Photo courtesy of @MCPSAthletics on Twitter

Students athletes at WCHS return to practice. By looking to professional leagues, school officials can find inspiration on how to safely reopen sports.

By Jasper Bernstein, Observations Editor

As students brace for a return to classrooms, there’s one question on every student-athlete’s mind: are we going to be able to safely bring back school sports? To find an answer for this, it’s important to look to something unexpected – professional sports leagues. 

Last year, the NBA and NFL completed a full season during the pandemic. However, there were little similarities to the way they played their seasons. 

When the NBA season got shut down in March 2020, NBA commissioner Adam Silver and his team got to work drawing up plans for a ‘bubble’ environment to safely house players. When the season restarted in August, the bubble was a success. 

“I think that they did a good job sticking to their respective protocols, and helped keep a sense of normalcy for a lot of Americans in times of distress and anxiety,” WCHS junior Andy Guo said.
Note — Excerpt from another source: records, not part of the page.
Lemma presence_rely o y y' id l c :
  presence_sub y id l -> presence_private id l o -> psys_do o y = Some y' -> heap (p_hub (ps_p y)) !! l = Some c ->
  presence_sub y' id l /\ exists c' evs, heap (p_hub (ps_p y')) !! l = Some c' /\ grown c c' evs.
Proof.
  intros [Hok Hid] Hp Ho Hl. unfold presence_sub. destruct o as [i on now|k| |id']; simpl in Ho.
  - assert (Hh : p_hub (fst (transition_commit i on now (ps_p y))) = p_hub (ps_p y))
      by (unfold transition_commit; by destruct (decide _)).
    destruct (transition_commit i on now (ps_p y)) as [p ev]. injection Ho as <-. simpl in *. rewrite Hh. auto using same_grown.
  - destruct (ps_pending y !! k) as [ev|]; [|injection Ho as <-; auto using same_grown].
    apply bind_Some in Ho as (p & Hb & [= <-]). unfold broadcast in Hb. apply bind_Some in Hb as (h & Hb & [= <-]). simpl.
    by eapply hub_broadcast_rely.
  - injection Ho as <-. simpl. split; [|by apply lookup_app_grown]. split.
    + by apply (hub_subscribe_ok 16 (p_hub (ps_p y))).
    + rewrite lookup_insert_ne; [done|]. intros E. apply (ho_fresh _ Hok) in Hid. lia.
  - apply bind_Some in Ho as (p & Hu & [= <-]). unfold Unsubscribe in Hu. apply bind_Some in Hu as (h & Hu & [= <-]). simpl.
    by eapply hub_unsubscribe_rely.
Qed.
Fixpoint parse_listen (ss : list string) : result HostErr (list Multiaddr) :=
  match ss with
  | [] => Ok []
  | s :: ss =>
      match NewMultiaddr s with
      | None => Err (EParsingListen s)
      | Some m => match parse_listen ss with Ok ms => Ok (m :: ms) | Err e => Err e end
      end
  end.

Fixpoint parse_bootstraps (ss : list string) : result HostErr (list AddrInfo) :=
  match ss with
  | [] => Ok []
  | s :: ss =>
      match NewMultiaddr s with
      | None => Err (EParsingBootstrap s)
      | Some m =>
          match AddrInfoFromP2pAddr m with
          | None => Err (EDecodingBootstrap s)
          | Some info => match parse_bootstraps ss with Ok infos => Ok (info :: infos) | Err e => Err e end
          end
      end
  end.

Definition publicBootstrapAddrInfo : result HostErr (list AddrInfo) := parse_bootstraps publicBootstrapAddrs.

Inductive Reach := ReachabilityUnknown | ReachabilityPublic | ReachabilityPrivate.
#[export] Instance Reach_eq_dec : EqDecision Reach.
Proof. solve_decision. Defined.

(** [Host.Reachability]. *)
Definition Reachability (r : Reach) : string :=
  match r with ReachabilityPublic => "public" | ReachabilityPrivate => "private" | ReachabilityUnknown => "unknown" end.

(** The watcher's goroutine on the events so far. *)
Definition watch_reachability (events : list Reach) : Reach := default ReachabilityUnknown (last events).

Record HostOptions := mkHostOptions {
  ho_PrivKey : option string;
  ho_ListenAddrs : list Multiaddr;
  ho_BootstrapPeers : list AddrInfo;
  ho_RelayPeers : option (list AddrInfo);       (* [None] is a nil slice *)
  ho_DHTMode : Z;
  ho_ForceReachability : Reach;
  ho_RelayServiceUnlimited : bool }.

(** What [New] asks of libp2p. *)
Record Libp2pConfig := mkLibp2pConfig {
  lc_identity : string;
  lc_listen : list Multiaddr;
  lc_bootstraps : list AddrInfo;
  lc_autorelay : option (list AddrInfo);
  lc_unlimited : bool;
  lc_mode : Z;
  lc_force : option Reach }.

Definition New (o : HostOptions) : result HostErr Libp2pConfig :=
  match ho_PrivKey o with
  | None => Err EPrivKey
  | Some key =>
      match (if decide (length (ho_ListenAddrs o) = 0) then parse_listen default_listen else Ok (ho_ListenAddrs o)) with
      | Err e => Err e
      | Ok listen =>
          match (match ho_RelayPeers o with None => publicBootstrapAddrInfo | Some rs => Ok rs end) with
          | Err e => Err e
          | Ok relays =>
              Ok (mkLibp2pConfig key listen (ho_BootstrapPeers o)
                    (if decide (0 < length relays) then Some relays else None)
                    (ho_RelayServiceUnlimited o) (ho_DHTMode o)
                    (match ho_ForceReachability o with ReachabilityUnknown => None | r => Some r end))
          end
      end
  end.
End addrs.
The bubble was designed to be an airtight COVID-19 free space. Players couldn’t leave, visitors had to complete a lengthy quarantine before being allowed in, all packages were disinfected, and masks were mandatory at all times. The result of this was zero positive cases the entire bubble experience. 

The NFL season was given the luxury of time, where they were able to see the success of the NBA’s bubble. However, the league took COVID-19 precautions in a completely different direction.

The NFL opted to forgo a bubble, choosing a more complicated test and trace system instead. Players were tested daily, and allowed to return home nightly instead of the strictly closed environment of the NBA season. According to the NFL, only 262 players tested positive over the entire 21 week long season. 

“[The NFL plan] was effective for the most part, despite skepticism at first,” Guo said.

Both methods of containing the virus were incredibly effective, and the school board will definitely be looking at both for inspiration. 

Although the NFL’s plan to contain the virus still led to a few hundred cases, this plan seems more applicable to Churchill, as it is unfeasible to room high school athletes in a bubble away from their families for an entire season. However, the NBA’s model was more effective, and could help when drawing up final plans.

The NFL’s idea of daily tests could work at Churchill. Players could be required to submit a negative test result before every game, in the hopes of reducing the risk for players. 

“I wouldn’t mind being tested before each game,” WCHS junior and student athlete Jake Schuman said. “Testing would make the game safer.”

MCPS has released a barebones plan under the name R.A.I.S.E., which can be found on the county website. The plan does not include daily testing, but it utilizes some of the contract tracing strategies that can be found in the NFL and NBA pandemic handbooks. 

“I looked at the plan, it definitely eased my fears a bit about the [return to athletics]. But I still wish that they would do more to make sure that it’s safe,” Schuman said.

No matter what MCPS ends up doing for the return to in-person athletics, students can rest easy knowing that they had access to multiple professional seasons worth of COVID-19 prevention strategies, and were taking notes.

“In the end, it’s just exciting for the possibility of getting back on the court. I hope MCPS can find a way to let us play basketball safely,” Schuman said.